## Work to complete
Begin at the line containing "From Stdlib Require" in the data below and go on through the line containing "Definition HasPrefix (s", repeating each line exactly; include both ends and no other line.

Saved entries
BEGIN
Lemma spaces_0 z : z <= 0 -> spaces z = "".
Proof.
  intros Hz. unfold spaces, str_mul.
  replace (Z.to_nat z) with 0%nat by lia. reflexivity.
Qed.

(** [replace] leaves a row as it is. *)
Lemma replace_newline_row new r s :
  one_line r = true ->
  replace_newline new (r +:+ s) = r +:+ replace_newline new s.
Proof.
  induction r as [|c r IH]; simpl; [reflexivity|].
  intros H. apply andb_true_iff in H as [Hc Hr].
  apply negb_true_iff in Hc. rewrite Hc. now rewrite IH.
Qed.

Lemma replace_newline_one_line new r :
  one_line r = true -> replace_newline new r = r.
Proof.
  intros H. rewrite <- (append_nil_r r) at 1.
  rewrite replace_newline_row by assumption. simpl. apply append_nil_r.
Qed.

Lemma replace_newline_join new rows :
  forallb one_line rows = true ->
  replace_newline new (join_lines rows) = join_with new rows.
Proof.
  induction rows as [|r [|r' rest] IH]; intros H.
  - reflexivity.
  - simpl in H. apply andb_true_iff in H as [Hr _].
    now apply replace_newline_one_line.
  - change (forallb one_line (r :: r' :: rest))
      with (one_line r && forallb one_line (r' :: rest)) in H.
    apply andb_true_iff in H as [Hr Hrest].
    change (join_lines (r :: r' :: rest))
      with (r +:+ String newline (join_lines (r' :: rest))).
    rewrite replace_newline_row by assumption.
    change (replace_newline new (String newline (join_lines (r' :: rest))))
      with (new +:+ replace_newline new (join_lines (r' :: rest))).
    now rewrite IH.
Qed.

Lemma pad_rows lpad rpad rows :
  rows <> [] ->
  lpad +:+ join_with (rpad +:+ String newline "" +:+ lpad) rows +:+ rpad
  = join_lines (map (fun r => lpad +:+ r +:+ rpad) rows).
Proof.
  induction rows as [|r [|r' rest] IH]; intros H; [congruence|reflexivity|].
  change (join_with (rpad +:+ String newline "" +:+ lpad) (r :: r' :: rest))
    with (r +:+ (rpad +:+ String newline "" +:+ lpad)
          +:+ join_with (rpad +:+ String newline "" +:+ lpad) (r' :: rest)).
  change (map (fun x => lpad +:+ x +:+ rpad) (r :: r' :: rest))
    with ((lpad +:+ r +:+ rpad)
          :: map (fun x => lpad +:+ x +:+ rpad) (r' :: rest)).
  change (join_lines ((lpad +:+ r +:+ rpad)
                      :: map (fun x => lpad +:+ x +:+ rpad) (r' :: rest)))
    with ((lpad +:+ r +:+ rpad)
          +:+ String newline
                (join_lines (map (fun x => lpad +:+ x +:+ rpad) (r' :: rest)))).
  rewrite <- IH by discriminate.
  rewrite !append_assoc. reflexivity.
Qed.
(** * Slack notification bot: reconciliation engine

    A shallow embedding of [pkg/slackbot] (the file that defines
    [postMessage], [ReviewRequestMessage], [createPipelineMessage], ...)
    together with the properties of its create / update / suppress logic.

    Conventions of the embedding:
    - a Go [string] is a Rocq [string] (a sequence of bytes);
    - a Go [int] / [int64] is a [Z]; the only place where the width matters
      is [strconv.Atoi], whose range check (64-bit [int]) is written out;
    - a Go [error] is an [option GoError] ([None] is [nil]);
    - a pointer that the code compares with [nil] is an [option];
      dereferencing [nil] is the outcome [Panicked];
    - the map [o.Timestamps] is a [gmap string (gmap string MessageReference)];
    - the chat client, the git provider and the other collaborators are
      fields of the receiver [o]; the chat client is a state machine whose
      calls are logged. *)

From Stdlib Require Import ZArith Ascii String List Lia Bool Sorting.Sorted.
From stdpp Require Import base option gmap strings list.

Local Open Scope string_scope.
Local Open Scope Z_scope.

(** ** Go strings *)

Module GoStrings.

(** [strings.HasPrefix]. *)
Definition HasPrefix (s p : string) : bool := String.prefix p s.

(** [s[n:]]. *)
Fixpoint drop_bytes (n : nat) (s : string) : string :=
  match n, s with
  | O, _ => s
  | S n', String _ s' => drop_bytes n' s'
  | S _, EmptyString => EmptyString
  end.

(** [s[:n]]. *)
Fixpoint take_bytes (n : nat) (s : string) : string :=
  match n, s with
  | O, _ => EmptyString
  | S n', String c s' => String c (take_bytes n' s')
  | S _, EmptyString => EmptyString
  end.

(** [strings.TrimPrefix]. *)
Definition TrimPrefix (s p : string) : string :=
  if HasPrefix s p then drop_bytes (String.length p) s else s.

(** [strings.HasSuffix]. *)
Definition HasSuffix (s p : string) : bool :=
  (String.length p <=? String.length s)%nat &&
  String.eqb (drop_bytes (String.length s - String.length p) s) p.

(** [strings.TrimSuffix]. *)
Definition TrimSuffix (s p : string) : string :=
  if HasSuffix s p then take_bytes (String.length s - String.length p) s else s.

Definition lower_byte (c : ascii) : ascii :=
  let n := nat_of_ascii c in
  if ((65 <=? n) && (n <=? 90))%nat then ascii_of_nat (n + 32) else c.

(** [strings.ToLower], on the bytes of the string: the letters [A]..[Z]
    are mapped to [a]..[z] and every other byte is kept.  Go also maps the
    upper-case letters of Unicode, so the model follows the source on
    strings of ASCII. *)
Fixpoint ToLower (s : string) : string :=
  match s with
  | EmptyString => EmptyString
  | String c s' => String (lower_byte c) (ToLower s')
  end.

(** [strings.Split(s, sep)] for a one-byte separator: as many pieces as
    there are separators, plus one. *)
Fixpoint Split (s : string) (sep : ascii) : list string :=
  match s with
  | EmptyString => [EmptyString]
  | String c s' =>
      if Ascii.eqb c sep then EmptyString :: Split s' sep
      else match Split s' sep with
           | [] => [String c EmptyString]
           | p :: ps => String c p :: ps
           end
  end.

(** [strings.LastIndex(s, sep)] for a one-byte separator; [-1] when the
    separator does not occur. *)
Fixpoint LastIndex_from (i : Z) (last : Z) (s : string) (sep : ascii) : Z :=
  match s with
  | EmptyString => last
  | String c s' =>
      LastIndex_from (i + 1) (if Ascii.eqb c sep then i else last) s' sep
  end.

Definition LastIndex (s : string) (sep : ascii) : Z := LastIndex_from 0 (-1) s sep.

(** [strings.Replace(s, old, new, -1)] for a non-empty [old]: every
    non-overlapping occurrence, from the left.  [inside] counts the bytes
    of the occurrence being replaced that are still to be skipped. *)
Fixpoint Replace_from (inside : nat) (s old new : string) : string :=
  match s with
  | EmptyString => EmptyString
  | String c s' =>
      match inside with
      | S k => Replace_from k s' old new
      | O =>
          if String.prefix old s
          then new +:+ Replace_from (String.length old - 1) s' old new
          else String c (Replace_from O s' old new)
      end
  end.

Definition ReplaceAll (s old new : string) : string := Replace_from O s old new.

(** [strings.Join]. *)
Fixpoint Join (l : list string) (sep : string) : string :=
  match l with
  | [] => EmptyString
  | [x] => x
  | x :: l' => x +:+ sep +:+ Join l' sep
  end.

End GoStrings.

Import GoStrings.

(** ** Go errors and [strconv.Atoi] *)

Inductive NumErrKind := ErrSyntax | ErrRange.

(** The error values the package builds or passes on: [strconv.NumError],
    [fmt.Errorf], [errors.Wrap] / [errors.Wrapf], [errors.WithStack], and the
    errors returned by the collaborators. *)
Inductive GoError :=
| NumError (func num : string) (kind : NumErrKind)
| Errorf (msg : string)
| Wrap (cause : GoError) (msg : string)
| WithStack (cause : GoError)
| External (msg : string).

(** A Go [error] value; [None] is [nil]. *)
Definition error := option GoError.

(** Outcome of a call that may fault on a [nil] dereference. *)
Inductive Outcome (A : Type) :=
| Done (a : A)
| Panicked.
Arguments Done {A} a.
Arguments Panicked {A}.

Definition bindO {A B} (m : Outcome A) (k : A -> Outcome B) : Outcome B :=
  match m with
  | Done a => k a
  | Panicked => Panicked
  end.

Notation "'try!' x := m 'in' k" := (bindO m (fun x => k))
  (at level 10, x pattern, m at level 100, k at level 200, only parsing).

Module Strconv.

Definition maxUint64 : Z := 18446744073709551615.
Definition maxInt64 : Z := 9223372036854775807.
Definition minInt64 : Z := -9223372036854775808.

Definition is_digit (c : ascii) : bool :=
  let n := nat_of_ascii c in ((48 <=? n) && (n <=? 57))%nat.

Definition digit_val (c : ascii) : Z := Z.of_nat (nat_of_ascii c) - 48.

(** The loop of [ParseUint(s, 10, 64)]: each byte is first checked to be
    a digit, then the accumulator is checked for overflow. *)
Fixpoint parse_digits (n : Z) (s : string) : Z + NumErrKind :=
  match s with
  | EmptyString => inl n
  | String c s' =>
      if is_digit c then
        let n1 := n * 10 + digit_val c in
        if n1 >? maxUint64 then inr ErrRange else parse_digits n1 s'
      else inr ErrSyntax
  end.

(** [strconv.Atoi] on a platform whose [int] is 64 bits wide.  (Its fast
    path for short strings computes the same result as [ParseInt].) *)
Definition Atoi (s : string) : Z * error :=
  let syntax := (0, Some (NumError "Atoi" s ErrSyntax)) in
  match s with
  | EmptyString => syntax
  | String c s' =>
      let neg := Ascii.eqb c "-" in
      let body := if Ascii.eqb c "-" || Ascii.eqb c "+" then s' else s in
      match body with
      | EmptyString => syntax
      | _ =>
          match parse_digits 0 body with
          | inr ErrSyntax => syntax
          | inr ErrRange =>
              (if neg then minInt64 else maxInt64, Some (NumError "Atoi" s ErrRange))
          | inl un =>
              if negb neg && (maxInt64 <? un) then
                (maxInt64, Some (NumError "Atoi" s ErrRange))
              else if neg && (maxInt64 + 1 <? un) then
                (minInt64, Some (NumError "Atoi" s ErrRange))
              else (if neg then - un else un, None)
          end
      end
  end.

(** The decimal digits of a natural number, most significant first;
    [fuel] bounds the number of digits. *)
Fixpoint digits_of (fuel : nat) (n : Z) (acc : string) : string :=
  match fuel with
  | O => acc
  | S fuel' =>
      let acc' := String (ascii_of_nat (Z.to_nat (48 + n mod 10))) acc in
      if n <? 10 then acc' else digits_of fuel' (n / 10) acc'
  end.

(** [strconv.FormatInt(n, 10)] for a 64-bit [n]. *)
Definition FormatInt (n : Z) : string :=
  if n <? 0 then String "-" (digits_of 20 (- n) EmptyString)
  else digits_of 20 n EmptyString.

End Strconv.

Import Strconv.

(** ** Data model *)

(** [v1alpha1.PipelineState], a string type: the named constants of the
    library, and [OtherState s] for any other value. *)
Inductive PipelineState :=
| TriggeredState
| PendingState
| RunningState
| SuccessState
| FailureState
| AbortedState
| OtherState (s : string).

#[local] Set Warnings "-register-all".

(** [record.ActivityStageOrStep]; the children are pointers. *)
Inductive ActivityStageOrStep :=
| mkStageOrStep (name : string) (status : PipelineState)
                (steps : list (option ActivityStageOrStep)).

Definition StageName (s : ActivityStageOrStep) : string :=
  match s with mkStageOrStep n _ _ => n end.
Definition StageStatus (s : ActivityStageOrStep) : PipelineState :=
  match s with mkStageOrStep _ st _ => st end.
Definition StageSteps (s : ActivityStageOrStep) : list (option ActivityStageOrStep) :=
  match s with mkStageOrStep _ _ l => l end.

(** [record.ActivityRecord].  [StartTime] and [CompletionTime] are pointers
    to a time; a present time is kept as its [Unix()] seconds. *)
Record ActivityRecord := {
  Name : string;
  Owner : string;
  Repo : string;
  Branch : string;
  BuildIdentifier : string;
  Context : string;
  Status : PipelineState;
  GitURL : string;
  LinkURL : string;
  LogURL : string;
  StartTime : option Z;
  CompletionTime : option Z;
  Stages : list (option ActivityStageOrStep)
}.

(** [kube.PipelineDetails]. *)
Record PipelineDetails := {
  GitOwner : string;
  GitRepository : string;
  BranchName : string;
  Pipeline : string;
  Build : string;
  DetailsContext : string
}.

(** [createPipelineDetails]. *)
Definition createPipelineDetails (activity : ActivityRecord) : PipelineDetails :=
  let repoOwner := Owner activity in
  let repoName := Repo activity in
  let buildNumber := BuildIdentifier activity in
  let branchName := "" in
  let context := Context activity in
  let pipeline := Owner activity +:+ "/" +:+ Repo activity +:+ "/" +:+ Branch activity in
  let '(repoOwner, repoName, branchName) :=
    if negb (String.eqb pipeline "") then
      let paths := Split pipeline "/" in
      if (2 <? Z.of_nat (List.length paths)) then
        (if String.eqb repoOwner "" then nth 0 paths "" else repoOwner,
         if String.eqb repoName "" then nth 1 paths "" else repoName,
         nth 2 paths "")
      else (repoOwner, repoName, branchName)
    else (repoOwner, repoName, branchName) in
  let branchName := if String.eqb branchName "" then "master" else branchName in
  let pipeline :=
    if String.eqb pipeline "" && (negb (String.eqb repoName "") && negb (String.eqb repoOwner ""))
    then repoOwner +:+ "/" +:+ repoName +:+ "/" +:+ branchName
    else pipeline in
  {| GitOwner := repoOwner;
     GitRepository := repoName;
     BranchName := branchName;
     Pipeline := pipeline;
     Build := buildNumber;
     DetailsContext := context |}.

(** [getPullRequestNumber]: the pull request number of the activity, or 0
    if it is not a pull request. *)
Definition getPullRequestNumber (activity : ActivityRecord) : Z * error :=
  let pipelineDetails := createPipelineDetails activity in
  if HasPrefix (ToLower (BranchName pipelineDetails)) "pr-" then
    Atoi (TrimPrefix (ToLower (BranchName pipelineDetails)) "pr-")
  else (0, None).

(** *** Statuses *)

(** [slackapp.Status]. *)
Record slackapp_Status := { Emoji : string; Text : string }.

(** The fields of [slackapp.Statuses]. *)
Inductive StatusKind :=
| Merged | Closed | Aborted | Errored | Failed | Approved | NotApproved
| NeedsOkToTest | Hold | Pending | Running | Succeeded | LGTM | Unknown.

(** A non-nil [*slackapp.Status].  The fourteen pointers of the package
    variable [defaultStatuses] are fourteen distinct allocations,
    [DefaultStatus k]; any other pointer is an allocation [ConfigStatus id]
    made when the configuration was loaded, kept with the value it points
    to.  Two pointers are [==] when they are the same allocation. *)
Inductive StatusPtr :=
| DefaultStatus (k : StatusKind)
| ConfigStatus (id : nat) (s : slackapp_Status).

#[global] Instance StatusKind_eq_dec : EqDecision StatusKind.
Proof. solve_decision. Defined.
#[global] Instance slackapp_Status_eq_dec : EqDecision slackapp_Status.
Proof. solve_decision. Defined.
#[global] Instance StatusPtr_eq_dec : EqDecision StatusPtr.
Proof. solve_decision. Defined.
(** Modelled from the spec: the sign-out schema [UserSignOutSerializer] of
    user/serializers.py, absent from the sources: it validates the supplied
    password against the stored hash (section 4.1, Deactivate). *)
Definition UserSignOutSerializer_validate (user : Instance) (d : Dict)
    : Errors + unit :=
  match str_field d "password" with
  | Some pw =>
      if check_password pw (password user.2) then inr tt
      else inl {[ "password" := ["The password is incorrect."] ]}
  | None => inl (required "password" None)
  end.

(** Modelled from the spec: the provisioning schema [GoogleUserSerializer]
    of user/serializers.py, absent from the sources: field constraints and
    uniqueness (sections 3 and 4.2, step 4). *)
Definition GoogleUserSerializer_validate (t : Table) (d : Dict)
    : Errors + Credentials :=
  match str_field d "email", str_field d "username",
        str_field d "password" with
  | Some mail, Some name, Some pw =>
      let errs :=
        merge_errors (field_errors "GoogleUserSerializer" d)
          (unique_errors t name mail) in
      if decide (errs = ∅) then inr (mkCredentials name mail pw)
      else inl errs
  | omail, oname, opw =>
      inl (merge_errors (required "email" omail)
             (merge_errors (required "username" oname)
                (required "password" opw)))
  end.

Definition GoogleUserSerializer_is_valid (d : Dict)
    : M (Errors + Credentials) :=
  tell (EvSelect (ByUsername (default "" (str_field d "username")))) ;;;
  tell (EvSelect (ByEmail (default "" (str_field d "email")))) ;;;
  λ w, ret (GoogleUserSerializer_validate (users w) d) w.

(** Modelled from the spec: [GoogleUserSerializer.save()] provisions an
    active row with [logintype = GOOGLE] and the password stored as a hash
    (sections 3 and 4.2, step 4). *)
Definition GoogleUserSerializer_save (v : Credentials) : M Instance :=
  objects_create
    {| username := v_username v; email := v_email v;
       password := make_password (v_password v);
       is_active := true; logintype := "GOOGLE" |}.

(** ** UserSignView *)

(** [UserSignView.post]: sign-up. *)
Definition UserSignView_post (request : Request) : M Response :=
  let* serialized := UserSerializer_is_valid (body request) in
  match serialized with
  | inr validated =>
      UserSerializer_save validated ;;;
      ret (Response_ (Message "회원가입성공") (Some HTTP_201_CREATED))
  | inl errors =>
      ret (Response_ (FieldErrors errors) (Some HTTP_400_BAD_REQUEST))
  end.

(** [UserSignView.put]: deactivation. *)
Definition UserSignView_put (request : Request) : M Response :=
  let* user := get_object_or_404 (objects_get_id (user_id_of request)) in
  match UserSignOutSerializer_validate user (body request) with
  | inr _ =>
      let user := (user.1, set_is_active false user.2) in
      instance_save user ;;;
      ret (Response_ (Message "회원탈퇴성공") (Some HTTP_200_OK))
  | inl errors =>
      ret (Response_ (FieldErrors errors) (Some HTTP_400_BAD_REQUEST))
  end.

(** The truth value of [user_id]: [None] and [0] are false. *)
Definition truthy (user_id : option Z) : bool :=
  match user_id with
  | Some n => bool_decide (n ≠ 0)
  | None => false
  end.

(** [UserSignView.get]: retrieval, of [user_id] or of the caller. *)
Definition UserSignView_get (request : Request) (user_id : option Z)
    : M Response :=
  let user_id_ := if truthy user_id then user_id else user_id_of request in
  let* user := get_object_or_404 (objects_get_id user_id_) in
  ret (Response_ (UserRecord (UserSerializer_data user)) (Some HTTP_200_OK)).

(** ** GoogleTokenView *)

Definition userinfo_url : string :=
  "https://www.googleapis.com/oauth2/v2/userinfo".

(** [requests.get(url, headers=headers).json()] *)
Definition requests_get_json (url authorization : string) : M Dict :=
  tell (EvHttpGet url authorization) ;;;
  match userinfo authorization with
  | Some d => ret d
  | None => raise RequestException
  end.

(** [email.split("@")[0] + "_g"] *)
Definition synthesized_username (email : string) : M string :=
  let* local := py_index (str_split "@" email) 0 in
  ret (local ++ "_g").

(** The tail of [GoogleTokenView.post], from the login-type check on. *)
Definition issue_tokens (user : Instance) : M Response :=
  if decide (logintype user.2 ≠ "GOOGLE") then
    ret (Response_ (Message "소셜 로그인 이메일이 아닙니다.")
           (Some HTTP_400_BAD_REQUEST))
  else
    let refresh := RefreshToken_for_user user in
    let refresh := token_setitem "email" (JStr (email user.2)) refresh in
    let refresh := token_setitem "username" (JStr (username user.2)) refresh in
    let refresh := token_setitem "logintype" (JStr (logintype user.2)) refresh in
    ret (Response_ (TokenPair (token_str refresh)
                      (token_str (access_token refresh)))
           (Some HTTP_200_OK)).

(** The [try]/[except] of [GoogleTokenView.post]: the user of this email,
    provisioned when the lookup raises; [inl] is the early return of the
    [else] branch. *)
Definition resolve_user (email username password : string)
    : M (Response + Instance) :=
  let* found := try_except (objects_get_email email) in
  match found with
  | Ok user => ret (inr user)
  | Raise _ =>
      let* serializer :=
        GoogleUserSerializer_is_valid
          {[ "email" := JStr email; "username" := JStr username;
             "password" := JStr password ]} in
      match serializer with
      | inr validated =>
          GoogleUserSerializer_save validated ;;;
          let* user := get_object_or_404 (objects_get_email email) in
          ret (inr user)
      | inl errors => ret (inl (Response_ (FieldErrors errors) None))
      end
  end.

(** [GoogleTokenView.post]: the exchange of a Google access token for a
    token pair. *)
Definition GoogleTokenView_post (request : Request) : M Response :=
  match dict_get (body request) "access_token" with
  | None =>
      ret (Response_ (Message "토큰이 없습니다.") (Some HTTP_401_UNAUTHORIZED))
  | Some token =>
      let headers := "Bearer " ++ py_str token in
      let* user_data := requests_get_json userinfo_url headers in
      match dict_get user_data "email" with
      | None =>
          ret (Response_ (Message "유저정보에 접근할 수 없습니다.")
                 (Some HTTP_401_UNAUTHORIZED))
      | Some (JStr email) =>
          let* username := synthesized_username email in
          let password := "0000" in
          tell (EvPrint user_data) ;;;
          let* resolved := resolve_user email username password in
          match resolved with
          | inl response => ret response
          | inr user => issue_tokens user
          end
      | Some _ => raise AttributeError
      end
  end.

End Views.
END
## Exercise result
From Stdlib Require Import ZArith Ascii String List Lia Bool Sorting.Sorted.
From stdpp Require Import base option gmap strings list.

Local Open Scope string_scope.
Local Open Scope Z_scope.

(** ** Go strings *)

Module GoStrings.

(** [strings.HasPrefix]. *)
Definition HasPrefix (s p : string) : bool := String.prefix p s.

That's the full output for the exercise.